> **WORK TO COMPLETE**
The answer must be a single number: how many lines of the records below hold the word "negb".

> **PROVIDED INFORMATION**
(* ===== verification/HttpPanel.v ===== *)
(** * The state of the panel

    The components of the panel work on one database and one process: here their
    states are put together.  Every component reads its own view of the tables; the
    accounts and the devices that the account service knows are those of the
    repository.  Deleting an account or a device deletes what refers to it (the
    [ON DELETE CASCADE] of the migrations; foreign keys are enforced).  A call of a
    component is lifted to the panel with [on_store], [on_security], [on_prefs],
    [on_proxy], [on_obs], [on_hub] or [on_sys].  Each holds the database lock from its first
    to its last statement; between the calls of one request the model lets nothing
    else happen. *)

From S2P Require Import Prelude Util Json JsonText DateTime Script Sqlite Auth AuthSecurity ProxyClock ProxyTables ProxyUsers PrefSync System StoreTables WgHub Observability HttpTelemetry.

(** [pd_security] without its view of accounts and devices, [pd_prefs] the rows of
    the preferences, [pd_proxy] without its view of the devices, [pd_obs] without its
    view of the repository. *)
Record panel_db := mk_panel {
  pd_store : store_tables; pd_security : auth_tables; pd_prefs : list pref_row; pd_proxy : ProxyTables.tables; pd_obs : obs_tables }.

(** The memory of the process: files and kernel, telemetry by device, the log, the
    clock of the leases. *)
Record server_mem (K : Type) := mk_mem {
  sm_system : system K; sm_telemetry : sbj; sm_log : log_ring; sm_clock : option sb_proxy_clock }.
Arguments mk_mem {K} sm_system sm_telemetry sm_log sm_clock.
Arguments sm_system {K} s.
Arguments sm_telemetry {K} s.
Arguments sm_log {K} s.
Arguments sm_clock {K} s.

Abbreviation http K := (sql panel_db (server_mem K)).

(** What comes from outside.  [pe_time] is [time(NULL)], [pe_random] [RAND_bytes],
    [pe_mtime] the modification time of a file, [pe_verify] [argon2id_verify],
    [pe_version] the version of the build ([SB_EASY_VERSION]), [pe_etag] the digest
    of OpenSSL in [sb_config_etag]. *)
Record panel_env (K : Type) := mk_panel_env {
  pe_auth : auth_env; pe_hub : hub_env K; pe_pref : pref_env; pe_proxy : ProxyUsers.environment; pe_obs : obs_env;
  pe_time : nat -> Z; pe_random : nat -> nat -> option bytes; pe_mtime : nat -> bytes -> Z;
  pe_verify : bytes -> bytes -> bool; pe_js : quickjs; pe_version : bytes; pe_etag : bytes -> option bytes }.
Arguments pe_auth {K} p.
Arguments pe_hub {K} p.
Arguments pe_pref {K} p.
Arguments pe_proxy {K} p.
Arguments pe_time {K} p.
Arguments pe_random {K} p.
Arguments pe_mtime {K} p.
Arguments pe_verify {K} p.
Arguments pe_js {K} p.
Arguments pe_version {K} p.
Arguments pe_obs {K} p.
Arguments pe_etag {K} p.

(** ** Views *)

Definition account_of (u : sb_user_account) : account_row := mk_account (us_id u) (us_username u) (us_role u).
Definition user_ids (t : store_tables) : list bytes := us_id <$> StoreTables.users t.
Definition host_ids (t : store_tables) : list bytes := hr_id <$> StoreTables.hosts t.

Definition security_view (p : panel_db) : auth_tables :=
  let t := pd_security p in
  mk_auth (account_of <$> StoreTables.users (pd_store p)) (host_ids (pd_store p)) (AuthSecurity.sessions t) (mfa t) (recovery t)
    (challenges t) (groups t) (group_hosts t) (scopes t) (grants t).

(** The account service keeps the accounts in place and changes nothing of them but
    the role. *)
Definition with_role (u : sb_user_account) (a : account_row) : sb_user_account :=
  StoreTables.mk_user (us_id u) (us_username u) (us_password u) (a_role a) (us_created u).

Definition set_security (p : panel_db) (t : auth_tables) : panel_db :=
  mk_panel (StoreTables.with_users (pd_store p) (zip_with with_role (StoreTables.users (pd_store p)) (AuthSecurity.accounts t))) t
    (pd_prefs p) (pd_proxy p) (pd_obs p).

Definition prefs_view (p : panel_db) : pref_tables := mk_prefs (user_ids (pd_store p)) (pd_prefs p).
Definition set_prefs (p : panel_db) (t : pref_tables) : panel_db := mk_panel (pd_store p) (pd_security p) (prefs t) (pd_proxy p) (pd_obs p).

Definition proxy_view (p : panel_db) : ProxyTables.tables :=
  let t := pd_proxy p in
  mk_tables ((fun h => (hr_id h, hr_enabled h)) <$> StoreTables.hosts (pd_store p)) (ProxyTables.users t) (user_nodes t) (devices t) (leases t)
    (ingress t) (reports t) (ProxyTables.sessions t).
Definition set_proxy (p : panel_db) (t : ProxyTables.tables) : panel_db := mk_panel (pd_store p) (pd_security p) (pd_prefs p) t (pd_obs p).

Definition obs_view (p : panel_db) : obs_tables :=
  let t := pd_obs p in mk_obs (pd_store p) (ob_settings t) (ob_hosts t) (ob_samples t) (ob_alerts t) (ob_last t).
Definition set_obs (p : panel_db) (t : obs_tables) : panel_db := mk_panel (pd_store p) (pd_security p) (pd_prefs p) (pd_proxy p) t.

(** ** Foreign keys *)

Definition is_in (l : list bytes) (x : bytes) : bool := existsb (bytes_eqb x) l.

(** The rows that refer to accounts and devices that exist. *)
Definition cascade_security (user_ok host_ok : bytes -> bool) (t : auth_tables) : auth_tables :=
  mk_auth (AuthSecurity.accounts t) (known_hosts t) (List.filter (fun r => user_ok (s_user r)) (AuthSecurity.sessions t))
    (List.filter (fun r => user_ok (m_user r)) (mfa t)) (List.filter (fun r => user_ok (c_user r)) (recovery t))
    (List.filter (fun r => user_ok (h_user r)) (challenges t)) (groups t) (List.filter (fun r => host_ok (snd r)) (group_hosts t))
    (List.filter (fun r => user_ok (fst r)) (scopes t)) (List.filter (fun r => user_ok (p_user r)) (grants t)).

(** Reports, entry points and the bindings of users to them refer to devices; leases
    and their sessions do not, they stay. *)
Definition cascade_proxy (host_ok : bytes -> bool) (t : ProxyTables.tables) : ProxyTables.tables :=
  mk_tables (ProxyTables.hosts t) (ProxyTables.users t) (List.filter (fun r => host_ok (snd r)) (user_nodes t)) (devices t) (leases t)
    (List.filter (fun r => host_ok (n_host r)) (ingress t)) (List.filter (fun r => host_ok (r_host r)) (reports t)) (ProxyTables.sessions t).

(** What is known of a device goes with it; an acknowledgement stays without the
    account that made it. *)
Definition cascade_obs (user_ok host_ok : bytes -> bool) (t : obs_tables) : obs_tables :=
  let kept a := match al_host a with Some h => host_ok h | None => true end in
  let still a := match al_by a with Some u => if user_ok u then Some u else None | None => None end in
  mk_obs (ob_store t) (ob_settings t) (List.filter (fun o => host_ok (oh_host o)) (ob_hosts t))
    (List.filter (fun r => host_ok (sa_host r)) (ob_samples t))
    ((fun a => mk_alert (al_id a) (al_kind a) (al_resource a) (al_host a) (al_opened a) (al_updated a) (al_resolved a) (al_acknowledged a) (still a)) <$>
       List.filter kept (ob_alerts t)) (ob_last t).

Definition set_store (p : panel_db) (t : store_tables) : panel_db :=
  let user_ok := is_in (user_ids t) in
  let host_ok := is_in (host_ids t) in
  mk_panel t (cascade_security user_ok host_ok (pd_security p)) (List.filter (fun r => user_ok (f_user r)) (pd_prefs p))
    (cascade_proxy host_ok (pd_proxy p)) (cascade_obs user_ok host_ok (pd_obs p)).

(** ** Calls of the components *)

Section Lift.
Context {K : Type}.

(** A call on a part of the tables and a part of the memory. *)
Definition lift {T P A} (view : panel_db -> T) (set : panel_db -> T -> panel_db) (get_mem : server_mem K -> P)
    (set_mem : server_mem K -> P -> server_mem K) (m : sql T P A) : http K A :=
  fun s =>
    let (r, s') := m (mk_conn (view (db s)) (get_mem (mem s)) (asked s)) in
    (r, mk_conn (set (db s) (db s')) (set_mem (mem s) (mem s')) (asked s')).

Definition keep_mem (m : server_mem K) (_ : unit) : server_mem K := m.
Definition set_system (m : server_mem K) (x : system K) : server_mem K := mk_mem x (sm_telemetry m) (sm_log m) (sm_clock m).
Definition set_telemetry (m : server_mem K) (x : sbj) : server_mem K := mk_mem (sm_system m) x (sm_log m) (sm_clock m).
Definition set_log (m : server_mem K) (x : log_ring) : server_mem K := mk_mem (sm_system m) (sm_telemetry m) x (sm_clock m).
Definition set_clock (m : server_mem K) (x : option sb_proxy_clock) : server_mem K := mk_mem (sm_system m) (sm_telemetry m) (sm_log m) x.

Definition on_store {A} (m : store A) : http K A := lift pd_store set_store (fun _ => tt) keep_mem m.
Definition on_security {A} (m : auth A) : http K A := lift security_view set_security (fun _ => tt) keep_mem m.
Definition on_prefs {A} (m : pref A) : http K A := lift prefs_view set_prefs (fun _ => tt) keep_mem m.
Definition on_proxy {A} (m : proc A) : http K A := lift proxy_view set_proxy sm_clock set_clock m.
Definition on_obs {A} (m : obs A) : http K A := lift obs_view set_obs (fun _ => tt) keep_mem m.
Definition on_hub {A} (m : sql store_tables (system K) A) : http K A := lift pd_store set_store sm_system set_system m.
Definition on_sys {A} (m : sql panel_db (system K) A) : http K A := lift id (fun _ => id) sm_system set_system m.

(** [sb_log] of [c/src/util.c], for the level that is never left out: the line goes to
    the standard error, and to the ring of the server. *)
Definition log_line (clock : Z * Z) (level : string) (msg : bytes) : bytes :=
  fmt_utc (fst clock) (bs "T") [] ++ bs "." ++ fmt_padded 3 (snd clock / 1000000) ++ bs "Z " ++
  replicate (5 - length (bs level)) (chr 32) ++ bs level ++ bs " " ++ cstr msg.

Definition sb_error (env : panel_env K) (msg : bytes) : http K unit :=
  on_memory (fun m n => (tt, set_log m (log_ring_append (log_line (hub_clock (pe_hub env) n) "ERROR" msg) (sm_log m)))).
End Lift.
(* ===== verification/HttpSecurity.v ===== *)
(** * Accounts over HTTP ([c/src/http_routes_security.c])

    Who may make which request, and the handlers of sessions, codes, passwords,
    device groups, scopes and roles.  The handlers of the OpenID Connect login are
    not modelled. *)

From S2P Require Import Prelude Util Json JsonText Auth Sqlite AuthSecurity AuthPolicy StoreTables StoreAccounts WgHub HttpText HttpWire HttpPanel.

Section Security.
Context {K : Type} (env : panel_env K) (srv : sb_http_server).

Abbreviation http := (http K).
Let store_env : store_env := hub_store (pe_hub env).
Let auth_env : auth_env := pe_auth env.

Definition fail {A} (c : sb_code) (message : string) : http A := pure (sb_fail c (bs message)).

(** ** Who may make a request *)

Definition is_read (m : method) : bool := safe_method m.

(** The endpoints of the own account. *)
Definition own_path (path : bytes) : bool :=
  bytes_eqb path (bs "/api/auth/session") || bytes_eqb path (bs "/api/auth/logout") || bytes_eqb path (bs "/api/auth/password") ||
  bytes_eqb path (bs "/api/auth/sessions") || sb_starts_with path (bs "/api/auth/sessions/") ||
  sb_starts_with path (bs "/api/auth/preferences/") || bytes_eqb path (bs "/api/auth/mfa") || sb_starts_with path (bs "/api/auth/mfa/").

Definition read_tails : list string := [""; "/telemetry"; "/diagnostics"; "/commands"; "/outbounds"; "/history"; "/alerts"]%string.

(** The device of a path below [/api/hosts/], if the request is one of the listed
    operations. *)
Definition host_operation (m : method) (raw : bytes) : option bytes :=
  let (host, tail) := match split_at (chr 47) raw with Some (a, b) => (a, ascii_lower_dup (chr 47 :: b)) | None => (raw, []) end in
  if if is_read m then existsb (fun t => bytes_eqb tail (bs t)) read_tails
     else bool_decide (m = M_POST) && bytes_eqb tail (bs "/commands")
  then Some host else None.

Definition clash_operation (m : method) (path : bytes) : bool :=
  is_read m || (bool_decide (m = M_PUT) && sb_starts_with path (bs "/api/sing-box/proxies/")) ||
  (bool_decide (m = M_DELETE) && sb_starts_with path (bs "/api/sing-box/connections")).

(** The device that the request is about, if the operation is open to users that
    are not administrators. *)
Definition requested_device (rq : sb_http_req) : option bytes :=
  let path := sb_lower_dup (rq_path rq) in
  if sb_starts_with path (bs "/api/hosts/") then host_operation (rq_method rq) (drop (length (bs "/api/hosts/")) (rq_path rq))
  else if sb_starts_with path (bs "/api/sing-box/") then
    if clash_operation (rq_method rq) path then Some (sb_http_trim (Some (default [] (sb_req_query_param rq "host")))) else None
  else None.

Definition sb_http_security_authorize (rq : sb_http_req) : http unit :=
  match rq_claims rq with
  | None => pure no_token
  | Some c =>
      if is_admin_role c then mret tt
      else
        let path := sb_lower_dup (rq_path rq) in
        let read := is_read (rq_method rq) in
        if own_path path then mret tt
        else if bytes_eqb (cstr (role c)) (bs "viewer") && negb read then fail SB_ERR_FORBIDDEN "Viewer role is read-only"
        else if read && bytes_eqb path (bs "/api/hosts") then mret tt
        else
          let device_path := sb_starts_with path (bs "/api/hosts/") || sb_starts_with path (bs "/api/sing-box/") in
          allowed ← match requested_device rq with
                    | Some ((_ :: _) as host) =>
                        r ← attempt (on_security (sb_auth_device_allowed auth_env (Some (cstr (subject c))) (Some host) (negb read)));
                        mret (is_ok r)
                    | _ => mret false
                    end;
          if allowed : bool then mret tt
          else fail SB_ERR_FORBIDDEN (if device_path then "Authorized device scope required" else "Admin role required")
  end.

(** ** Helpers *)

Definition request_token (rq : sb_http_req) : option bytes :=
  match sb_req_header rq "Authorization" with
  | Some value => if bytes_eqb (take 7 value) (bs "Bearer ") then Some (sb_http_trim (Some (drop 7 value))) else None
  | None => None
  end.

(** A text without NUL. *)
Definition text_field (body : option sbj) (key : string) : result bytes :=
  s ← sb_json_required_string body key;
  if no_nul s then Ok s else invalid key " contains an invalid character".

Definition no_cache (r : sb_http_resp) : sb_http_resp := sb_resp_header "Cache-Control" (bs "no-store") r.
Definition success (r : sb_http_resp) : sb_http_resp := sb_resp_json 200 (sbj_set_bool (SBJ_OBJECT []) "success" true) (no_cache r).
Definition answer (body : sbj) : sb_http_resp := sb_resp_json 200 body (no_cache resp_init).

Fixpoint skip_cookie_blanks (s : bytes) : bytes :=
  match s with c :: s' => if (code c =? 32) || (code c =? 59) then skip_cookie_blanks s' else s | [] => [] end.

(** The values of the cookie [sb_auth_flow] that are not empty; one pass per
    cookie, [fuel] is more than the characters. *)
Fixpoint cookie_values (fuel : nat) (s : bytes) : list bytes :=
  match fuel with
  | O => []
  | S fuel' =>
      match skip_cookie_blanks s with
      | [] => []
      | p =>
          let (cookie, rest) := match split_at (chr 59) p with Some (a, b) => (a, chr 59 :: b) | None => (p, []) end in
          (if (13 <? length cookie)%nat && bytes_eqb (take 13 cookie) (bs "sb_auth_flow=") then [drop 13 cookie] else []) ++
          cookie_values fuel' rest
      end
  end.

(** One value; none when the cookie is there twice. *)
Definition cookie_binding (rq : sb_http_req) : option bytes :=
  match sb_req_header rq "Cookie" with
  | None => None
  | Some cookies => match cookie_values (S (length cookies)) cookies with [value] => Some value | _ => None end
  end.

Definition binding_cookie (binding : option bytes) (r : sb_http_resp) : sb_http_resp :=
  let secure := sb_starts_with (so_public_server (hs_opts srv)) (bs "https://") in
  no_cache (sb_resp_header "Set-Cookie"
    (bs "sb_auth_flow=" ++ default [] binding ++ bs "; Path=/api/auth/; HttpOnly; SameSite=Lax; Max-Age=" ++
     bs (match binding with Some _ => "300" | None => "0" end) ++ bs (if secure then "; Secure" else "")) r).

Definition new_binding : http bytes :=
  b ← ask (fun n => pe_random env n 32);
  match b with
  | None => fail SB_ERR_GENERIC "Random generation failed"
  | Some b => mret (sb_hex_encode b)
  end.

(** The first 128 bytes of the user agent, with a question mark for what is not
    printable; [char] is signed. *)
Definition client_label (rq : sb_http_req) : bytes :=
  (fun c => if in_range 32 126 (code c) then c else chr 63) <$> take 128 (default [] (sb_req_header rq "User-Agent")).

(** ** Logins *)

Definition token_response (token : bytes) : http sb_http_resp :=
  claims ← on_security (sb_auth_security_verify auth_env (Some token));
  let out := sbj_set (SBJ_OBJECT []) "token" (SBJ_STRING token) in
  let out := sbj_set out "username" (SBJ_STRING (username claims)) in
  let out := sbj_set_str out "role" (role claims) in
  mret (sb_resp_json 200 out (binding_cookie None resp_init)).

Definition sb_http_security_login (rq : sb_http_req) (user_id method : bytes) : http sb_http_resp :=
  status ← on_security (sb_auth_mfa_status auth_env user_id);
  if negb (sbj_get_bool (Some status) "enabled" false) then
    token ← on_security (sb_auth_security_issue auth_env user_id method (Some (client_label rq)));
    token_response token
  else
    binding ← new_binding;
    challenge ← on_security (sb_auth_security_challenge_bound auth_env user_id (Some method) (Some binding));
    let out := sbj_set_bool (SBJ_OBJECT []) "mfa_required" true in
    let out := sbj_set out "challenge" (SBJ_STRING challenge) in
    mret (sb_resp_json 200 out (binding_cookie (Some binding) resp_init)).

(** The claims that the caller has checked to be there. *)
Definition subject_of (rq : sb_http_req) : bytes := match rq_claims rq with Some c => cstr (subject c) | None => [] end.
Definition username_of (rq : sb_http_req) : bytes := match rq_claims rq with Some c => username c | None => [] end.

Definition to_forbidden (e : sb_err) : sb_err :=
  match err_code e with SB_ERR_AUTH => mk_err SB_ERR_FORBIDDEN (err_msg e) | _ => e end.

Definition fresh_proof (rq : sb_http_req) (body : option sbj) : http unit :=
  password ← pure (sb_json_required_string body "password");
  found ← attempt (on_store (sb_store_find_user_by_username_n store_env (Some (username_of rq))));
  let valid :=
    match found with
    | Ok (Some user) => bytes_eqb (cstr (us_id user)) (subject_of rq) && sb_verify_password_n (pe_verify env) (Some password) (Some (us_password user))
    | _ => false
    end in
  if negb valid then fail SB_ERR_FORBIDDEN "Current password is incorrect"
  else
    status ← on_security (sb_auth_mfa_status auth_env (subject_of rq));
    if sbj_get_bool (Some status) "enabled" false then
      code ← pure (text_field body "code");
      r ← attempt (on_security (sb_auth_mfa_verify auth_env (subject_of rq) (Some code)));
      pure (match r with Ok _ => Ok tt | Err e => Err (to_forbidden e) end)
    else mret tt.

Definition login_mfa (rq : sb_http_req) : http sb_http_resp :=
  body ← pure (sb_req_json_object rq);
  challenge ← pure (text_field (Some body) "challenge");
  code ← pure (text_field (Some body) "code");
  match cookie_binding rq with
  | None => fail SB_ERR_AUTH "Login browser binding is missing"
  | Some binding =>
      token ← on_security (sb_auth_security_complete_bound auth_env (Some challenge) (Some code) (Some (client_label rq)) (Some binding));
      token_response token
  end.

Definition logout_session (rq : sb_http_req) : http sb_http_resp :=
  _ ← on_security (sb_auth_security_logout auth_env (request_token rq));
  mret (success resp_init).

Definition sessions (rq : sb_http_req) : http sb_http_resp :=
  out ← on_security (sb_auth_security_sessions auth_env (subject_of rq) (request_token rq));
  mret (answer out).

Definition revoke_session (rq : sb_http_req) : http sb_http_resp :=
  _ ← on_security (sb_auth_security_revoke auth_env (subject_of rq) (head (rq_params rq)) None);
  mret (success resp_init).

(** ** Verification codes *)

Definition mfa_status (rq : sb_http_req) : http sb_http_resp :=
  out ← on_security (sb_auth_mfa_status auth_env (subject_of rq));
  mret (answer out).

(** [params[0]]: the route has a parameter. *)
Definition param (rq : sb_http_req) : bytes := default [] (head (rq_params rq)).

Definition mfa_change (rq : sb_http_req) : http sb_http_resp :=
  body ← pure (sb_req_json_object rq);
  let token := request_token rq in
  if bytes_eqb (param rq) (bs "confirm") then
    code ← pure (text_field (Some body) "code");
    out ← on_security (sb_auth_mfa_confirm auth_env (subject_of rq) (Some code) token);
    mret (answer out)
  else
    _ ← fresh_proof rq (Some body);
    if bytes_eqb (param rq) (bs "setup") then
      out ← on_security (sb_auth_mfa_begin auth_env (subject_of rq));
      mret (answer out)
    else if bytes_eqb (param rq) (bs "disable") then
      _ ← on_security (sb_auth_mfa_disable auth_env (subject_of rq) token);
      mret (success resp_init)
    else fail SB_ERR_NOT_FOUND "Unknown MFA action".

Definition own_password (rq : sb_http_req) : http sb_http_resp :=
  body ← pure (sb_req_json_object rq);
  _ ← fresh_proof rq (Some body);
  password ← pure (sb_json_required_string (Some body) "new_password");
  if (length password <? 8)%nat then fail SB_ERR_VALIDATION "New password must be at least 8 characters"
  else
    salt ← ask (salt store_env);
    hash ← pure (sb_hash_password_n (argon2id store_env) salt (Some password));
    _ ← on_store (sb_store_reset_user_password store_env (Some (subject_of rq)) (Some hash));
    _ ← on_security (sb_auth_security_revoke auth_env (subject_of rq) None None);
    mret (success resp_init).

(** ** Device groups, scopes, roles *)

Definition plain (body : sbj) : sb_http_resp := sb_resp_json 200 body resp_init.

Definition groups (rq : sb_http_req) : http sb_http_resp :=
  _ ← pure (sb_require_admin rq);
  _ ← match rq_method rq with
      | M_PUT => body ← pure (sb_req_json_object rq); on_security (sb_auth_device_group_save auth_env (Some body))
      | M_DELETE => on_security (sb_auth_device_group_remove auth_env (Some (param rq)))
      | _ => mret tt
      end;
  out ← on_security (sb_auth_device_groups auth_env);
  mret (plain out).

Definition scope (rq : sb_http_req) : http sb_http_resp :=
  _ ← pure (sb_require_admin rq);
  _ ← match rq_method rq with
      | M_PUT => body ← pure (sb_req_json_object rq); on_security (sb_auth_user_scope_set auth_env (param rq) (Some body))
      | _ => mret tt
      end;
  out ← on_security (sb_auth_user_scope auth_env (param rq));
  mret (plain out).

Definition change_role (rq : sb_http_req) : http sb_http_resp :=
  _ ← pure (sb_require_admin rq);
  body ← pure (sb_req_json_object rq);
  role ← pure (text_field (Some body) "role");
  _ ← on_security (sb_auth_security_change_role auth_env (param rq) (Some role));
  mret (success resp_init).

Definition admin_sessions (rq : sb_http_req) : http sb_http_resp :=
  _ ← pure (sb_require_admin rq);
  match rq_method rq with
  | M_DELETE =>
      _ ← on_security (sb_auth_security_revoke auth_env (param rq) None None);
      mret (success resp_init)
  | _ =>
      out ← on_security (sb_auth_security_sessions auth_env (param rq) None);
      mret (answer out)
  end.
End Security.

> **RESULT OF THE EXERCISE**
4